→ **Activity**: Look below for the line holding "match r with Err" and the line holding "password; a generated". Repeat those two and everything between, exactly.

#### Data for review

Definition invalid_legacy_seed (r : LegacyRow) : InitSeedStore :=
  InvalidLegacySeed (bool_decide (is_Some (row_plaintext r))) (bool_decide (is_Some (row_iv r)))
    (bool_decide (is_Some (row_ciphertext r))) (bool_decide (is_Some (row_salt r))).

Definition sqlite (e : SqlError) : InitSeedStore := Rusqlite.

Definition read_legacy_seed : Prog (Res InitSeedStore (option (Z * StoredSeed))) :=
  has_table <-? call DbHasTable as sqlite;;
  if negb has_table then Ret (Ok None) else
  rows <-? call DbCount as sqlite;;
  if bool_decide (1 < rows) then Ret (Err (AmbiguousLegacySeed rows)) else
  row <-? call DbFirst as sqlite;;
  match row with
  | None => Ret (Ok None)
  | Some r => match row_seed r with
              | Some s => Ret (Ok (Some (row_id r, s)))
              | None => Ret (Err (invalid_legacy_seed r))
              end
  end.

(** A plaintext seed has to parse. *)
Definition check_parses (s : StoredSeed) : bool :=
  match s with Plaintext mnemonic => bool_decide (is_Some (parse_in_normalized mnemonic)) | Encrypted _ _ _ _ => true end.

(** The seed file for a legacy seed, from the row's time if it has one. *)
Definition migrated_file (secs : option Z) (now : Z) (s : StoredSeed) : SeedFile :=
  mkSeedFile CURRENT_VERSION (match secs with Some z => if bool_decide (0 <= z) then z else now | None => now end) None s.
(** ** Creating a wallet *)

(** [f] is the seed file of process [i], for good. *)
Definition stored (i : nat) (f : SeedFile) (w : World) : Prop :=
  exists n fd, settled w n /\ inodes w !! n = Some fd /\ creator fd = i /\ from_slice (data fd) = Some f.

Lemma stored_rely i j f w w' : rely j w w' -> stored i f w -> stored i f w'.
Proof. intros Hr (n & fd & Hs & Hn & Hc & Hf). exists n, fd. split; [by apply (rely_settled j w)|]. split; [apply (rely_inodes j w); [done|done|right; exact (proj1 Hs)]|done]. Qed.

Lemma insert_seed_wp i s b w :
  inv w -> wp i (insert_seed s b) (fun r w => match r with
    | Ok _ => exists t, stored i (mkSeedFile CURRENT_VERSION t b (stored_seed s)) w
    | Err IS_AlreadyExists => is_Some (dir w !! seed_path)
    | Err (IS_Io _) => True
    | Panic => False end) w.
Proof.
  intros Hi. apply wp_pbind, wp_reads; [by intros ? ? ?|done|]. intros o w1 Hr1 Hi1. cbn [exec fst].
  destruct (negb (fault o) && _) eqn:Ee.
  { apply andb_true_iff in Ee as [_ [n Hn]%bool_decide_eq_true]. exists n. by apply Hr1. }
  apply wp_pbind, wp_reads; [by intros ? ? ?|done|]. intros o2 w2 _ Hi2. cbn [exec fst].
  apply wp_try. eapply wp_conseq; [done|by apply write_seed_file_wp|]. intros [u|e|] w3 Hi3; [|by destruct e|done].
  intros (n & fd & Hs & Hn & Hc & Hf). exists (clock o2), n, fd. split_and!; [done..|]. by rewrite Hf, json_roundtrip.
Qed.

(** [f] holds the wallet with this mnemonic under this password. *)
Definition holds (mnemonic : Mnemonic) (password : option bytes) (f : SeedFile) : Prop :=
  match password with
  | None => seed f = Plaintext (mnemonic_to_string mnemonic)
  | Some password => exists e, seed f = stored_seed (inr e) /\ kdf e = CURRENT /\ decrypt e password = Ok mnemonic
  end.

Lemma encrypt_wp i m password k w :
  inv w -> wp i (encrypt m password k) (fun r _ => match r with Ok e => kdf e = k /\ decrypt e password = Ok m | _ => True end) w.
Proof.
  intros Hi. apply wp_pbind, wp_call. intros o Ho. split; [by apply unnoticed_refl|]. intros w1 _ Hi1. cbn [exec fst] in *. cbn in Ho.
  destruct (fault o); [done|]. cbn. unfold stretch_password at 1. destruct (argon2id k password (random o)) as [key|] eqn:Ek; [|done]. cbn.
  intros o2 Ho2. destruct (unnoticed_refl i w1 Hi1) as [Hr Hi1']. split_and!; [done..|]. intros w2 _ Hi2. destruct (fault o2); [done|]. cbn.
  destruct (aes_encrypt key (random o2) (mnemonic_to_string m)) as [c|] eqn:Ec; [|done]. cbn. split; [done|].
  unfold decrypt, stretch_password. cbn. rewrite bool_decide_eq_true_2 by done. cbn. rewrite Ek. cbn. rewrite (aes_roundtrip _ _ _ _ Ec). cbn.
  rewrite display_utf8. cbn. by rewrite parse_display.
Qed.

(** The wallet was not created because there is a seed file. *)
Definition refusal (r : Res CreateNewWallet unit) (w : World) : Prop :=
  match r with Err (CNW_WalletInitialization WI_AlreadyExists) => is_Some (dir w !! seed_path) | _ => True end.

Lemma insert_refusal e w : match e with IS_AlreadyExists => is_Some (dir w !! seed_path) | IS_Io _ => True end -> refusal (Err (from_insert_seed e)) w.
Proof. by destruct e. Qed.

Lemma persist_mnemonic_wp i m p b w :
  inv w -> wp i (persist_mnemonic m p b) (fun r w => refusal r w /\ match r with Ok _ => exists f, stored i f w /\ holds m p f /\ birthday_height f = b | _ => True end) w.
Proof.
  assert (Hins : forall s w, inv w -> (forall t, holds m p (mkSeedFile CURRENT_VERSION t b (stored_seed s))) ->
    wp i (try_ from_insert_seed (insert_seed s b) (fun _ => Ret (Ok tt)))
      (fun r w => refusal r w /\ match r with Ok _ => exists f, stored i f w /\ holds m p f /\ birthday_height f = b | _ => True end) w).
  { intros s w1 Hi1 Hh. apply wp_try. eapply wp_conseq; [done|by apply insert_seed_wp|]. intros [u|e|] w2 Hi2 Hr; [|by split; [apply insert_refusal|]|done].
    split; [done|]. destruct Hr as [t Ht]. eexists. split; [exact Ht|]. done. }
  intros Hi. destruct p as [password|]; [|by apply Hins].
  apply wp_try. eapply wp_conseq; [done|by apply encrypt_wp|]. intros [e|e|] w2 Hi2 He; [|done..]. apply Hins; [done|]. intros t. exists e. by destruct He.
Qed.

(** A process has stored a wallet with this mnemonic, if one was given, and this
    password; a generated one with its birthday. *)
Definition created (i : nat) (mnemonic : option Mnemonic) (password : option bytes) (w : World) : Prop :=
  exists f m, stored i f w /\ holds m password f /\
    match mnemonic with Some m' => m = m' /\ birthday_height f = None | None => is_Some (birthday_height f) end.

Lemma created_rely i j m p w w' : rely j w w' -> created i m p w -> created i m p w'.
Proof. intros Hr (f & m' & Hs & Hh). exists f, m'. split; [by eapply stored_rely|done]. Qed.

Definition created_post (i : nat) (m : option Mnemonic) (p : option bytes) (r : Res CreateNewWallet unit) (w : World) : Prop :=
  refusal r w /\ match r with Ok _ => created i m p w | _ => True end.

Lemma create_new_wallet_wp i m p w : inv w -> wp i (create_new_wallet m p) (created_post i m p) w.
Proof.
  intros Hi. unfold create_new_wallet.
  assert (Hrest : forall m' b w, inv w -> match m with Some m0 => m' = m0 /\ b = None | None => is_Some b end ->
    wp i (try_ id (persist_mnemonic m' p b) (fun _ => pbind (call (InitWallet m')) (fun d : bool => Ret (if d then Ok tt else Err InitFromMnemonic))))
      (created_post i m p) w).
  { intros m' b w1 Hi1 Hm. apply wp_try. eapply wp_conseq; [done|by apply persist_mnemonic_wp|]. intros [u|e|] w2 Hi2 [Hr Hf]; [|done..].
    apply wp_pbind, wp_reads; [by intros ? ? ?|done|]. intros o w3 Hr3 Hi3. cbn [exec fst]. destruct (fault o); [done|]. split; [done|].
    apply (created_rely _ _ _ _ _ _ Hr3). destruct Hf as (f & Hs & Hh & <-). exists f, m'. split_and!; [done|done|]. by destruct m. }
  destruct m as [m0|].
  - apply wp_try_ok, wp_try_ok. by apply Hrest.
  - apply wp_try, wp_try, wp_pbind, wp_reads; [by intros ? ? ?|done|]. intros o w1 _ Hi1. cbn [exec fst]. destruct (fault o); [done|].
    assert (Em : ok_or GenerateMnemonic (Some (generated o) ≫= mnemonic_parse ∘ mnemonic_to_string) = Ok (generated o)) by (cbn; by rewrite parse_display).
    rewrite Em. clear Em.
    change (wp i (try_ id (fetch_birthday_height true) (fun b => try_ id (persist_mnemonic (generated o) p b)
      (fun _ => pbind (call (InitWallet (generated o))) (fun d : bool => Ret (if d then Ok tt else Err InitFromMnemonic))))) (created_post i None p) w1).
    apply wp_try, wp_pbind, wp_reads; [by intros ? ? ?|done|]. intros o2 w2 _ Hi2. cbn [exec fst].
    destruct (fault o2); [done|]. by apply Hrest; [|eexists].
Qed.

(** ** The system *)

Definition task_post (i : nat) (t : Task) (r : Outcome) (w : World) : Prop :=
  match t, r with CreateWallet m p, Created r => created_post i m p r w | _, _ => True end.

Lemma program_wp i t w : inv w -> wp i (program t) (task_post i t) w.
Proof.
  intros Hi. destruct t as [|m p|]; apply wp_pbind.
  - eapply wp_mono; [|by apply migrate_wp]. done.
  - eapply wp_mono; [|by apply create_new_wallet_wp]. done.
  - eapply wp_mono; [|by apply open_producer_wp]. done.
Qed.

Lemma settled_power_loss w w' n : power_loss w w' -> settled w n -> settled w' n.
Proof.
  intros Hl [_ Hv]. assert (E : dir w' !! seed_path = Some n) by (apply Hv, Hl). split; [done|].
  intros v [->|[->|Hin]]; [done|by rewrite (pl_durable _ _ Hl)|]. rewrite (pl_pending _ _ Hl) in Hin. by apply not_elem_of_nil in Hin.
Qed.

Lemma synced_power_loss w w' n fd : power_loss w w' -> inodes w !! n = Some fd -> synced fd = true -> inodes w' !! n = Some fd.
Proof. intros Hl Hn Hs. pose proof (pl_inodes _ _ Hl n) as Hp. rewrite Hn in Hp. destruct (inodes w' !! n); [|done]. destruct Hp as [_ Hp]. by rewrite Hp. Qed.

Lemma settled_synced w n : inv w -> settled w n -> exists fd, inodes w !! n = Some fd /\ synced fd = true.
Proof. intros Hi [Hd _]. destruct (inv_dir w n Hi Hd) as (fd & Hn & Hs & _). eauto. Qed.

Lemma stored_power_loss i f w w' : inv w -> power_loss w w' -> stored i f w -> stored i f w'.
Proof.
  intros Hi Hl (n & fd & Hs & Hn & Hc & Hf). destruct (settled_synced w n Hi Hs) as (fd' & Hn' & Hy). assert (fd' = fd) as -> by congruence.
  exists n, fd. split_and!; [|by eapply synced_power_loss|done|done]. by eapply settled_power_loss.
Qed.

########
#### Data for review

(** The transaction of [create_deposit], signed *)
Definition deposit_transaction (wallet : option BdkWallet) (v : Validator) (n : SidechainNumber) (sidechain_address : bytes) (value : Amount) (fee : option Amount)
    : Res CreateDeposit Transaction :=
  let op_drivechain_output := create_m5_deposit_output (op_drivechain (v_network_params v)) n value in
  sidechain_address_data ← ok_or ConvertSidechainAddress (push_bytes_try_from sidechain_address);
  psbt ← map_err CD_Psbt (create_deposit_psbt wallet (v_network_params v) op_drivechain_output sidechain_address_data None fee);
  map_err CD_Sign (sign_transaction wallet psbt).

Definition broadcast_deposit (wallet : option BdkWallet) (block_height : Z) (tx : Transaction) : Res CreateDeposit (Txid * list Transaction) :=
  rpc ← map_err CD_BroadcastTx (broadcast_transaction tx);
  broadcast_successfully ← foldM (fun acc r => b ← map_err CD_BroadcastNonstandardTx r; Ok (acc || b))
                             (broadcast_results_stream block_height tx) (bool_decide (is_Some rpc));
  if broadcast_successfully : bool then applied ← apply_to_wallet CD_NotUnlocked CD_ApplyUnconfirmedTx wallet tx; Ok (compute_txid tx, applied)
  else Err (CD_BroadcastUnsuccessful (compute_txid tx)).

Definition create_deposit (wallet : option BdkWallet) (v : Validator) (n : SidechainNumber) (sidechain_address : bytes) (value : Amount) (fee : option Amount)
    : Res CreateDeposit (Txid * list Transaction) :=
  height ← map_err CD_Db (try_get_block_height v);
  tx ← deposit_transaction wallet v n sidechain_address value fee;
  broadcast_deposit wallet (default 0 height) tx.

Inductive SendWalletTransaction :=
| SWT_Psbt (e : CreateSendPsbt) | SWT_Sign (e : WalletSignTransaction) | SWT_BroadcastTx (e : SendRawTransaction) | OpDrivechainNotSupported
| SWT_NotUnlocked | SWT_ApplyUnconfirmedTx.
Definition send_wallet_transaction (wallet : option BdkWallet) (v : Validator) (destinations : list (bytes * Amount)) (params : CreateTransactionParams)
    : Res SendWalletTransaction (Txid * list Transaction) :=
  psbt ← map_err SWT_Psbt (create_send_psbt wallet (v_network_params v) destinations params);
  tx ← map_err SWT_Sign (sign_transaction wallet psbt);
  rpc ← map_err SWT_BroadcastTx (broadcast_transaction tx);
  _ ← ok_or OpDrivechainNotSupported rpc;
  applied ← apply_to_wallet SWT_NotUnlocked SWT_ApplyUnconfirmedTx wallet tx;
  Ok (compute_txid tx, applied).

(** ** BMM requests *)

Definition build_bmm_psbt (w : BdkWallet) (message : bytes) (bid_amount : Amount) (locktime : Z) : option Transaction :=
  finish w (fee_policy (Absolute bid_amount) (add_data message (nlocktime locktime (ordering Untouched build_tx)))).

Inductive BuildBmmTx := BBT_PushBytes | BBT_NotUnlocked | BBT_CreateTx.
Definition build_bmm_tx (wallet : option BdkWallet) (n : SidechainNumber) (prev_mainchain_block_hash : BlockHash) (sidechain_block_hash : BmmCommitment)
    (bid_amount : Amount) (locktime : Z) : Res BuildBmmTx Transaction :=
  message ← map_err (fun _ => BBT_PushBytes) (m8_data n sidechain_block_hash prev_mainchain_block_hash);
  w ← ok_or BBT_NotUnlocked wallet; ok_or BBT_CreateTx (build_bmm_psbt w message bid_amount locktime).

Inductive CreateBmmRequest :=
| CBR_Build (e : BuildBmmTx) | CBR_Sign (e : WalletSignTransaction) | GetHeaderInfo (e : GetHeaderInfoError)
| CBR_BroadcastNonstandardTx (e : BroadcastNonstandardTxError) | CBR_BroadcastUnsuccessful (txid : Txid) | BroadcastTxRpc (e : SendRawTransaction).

########

→ **Reply to the task**:
  match r with Err (CNW_WalletInitialization WI_AlreadyExists) => is_Some (dir w !! seed_path) | _ => True end.

Lemma insert_refusal e w : match e with IS_AlreadyExists => is_Some (dir w !! seed_path) | IS_Io _ => True end -> refusal (Err (from_insert_seed e)) w.
Proof. by destruct e. Qed.

Lemma persist_mnemonic_wp i m p b w :
  inv w -> wp i (persist_mnemonic m p b) (fun r w => refusal r w /\ match r with Ok _ => exists f, stored i f w /\ holds m p f /\ birthday_height f = b | _ => True end) w.
Proof.
  assert (Hins : forall s w, inv w -> (forall t, holds m p (mkSeedFile CURRENT_VERSION t b (stored_seed s))) ->
    wp i (try_ from_insert_seed (insert_seed s b) (fun _ => Ret (Ok tt)))
      (fun r w => refusal r w /\ match r with Ok _ => exists f, stored i f w /\ holds m p f /\ birthday_height f = b | _ => True end) w).
  { intros s w1 Hi1 Hh. apply wp_try. eapply wp_conseq; [done|by apply insert_seed_wp|]. intros [u|e|] w2 Hi2 Hr; [|by split; [apply insert_refusal|]|done].
    split; [done|]. destruct Hr as [t Ht]. eexists. split; [exact Ht|]. done. }
  intros Hi. destruct p as [password|]; [|by apply Hins].
  apply wp_try. eapply wp_conseq; [done|by apply encrypt_wp|]. intros [e|e|] w2 Hi2 He; [|done..]. apply Hins; [done|]. intros t. exists e. by destruct He.
Qed.

(** A process has stored a wallet with this mnemonic, if one was given, and this
    password; a generated one with its birthday. *)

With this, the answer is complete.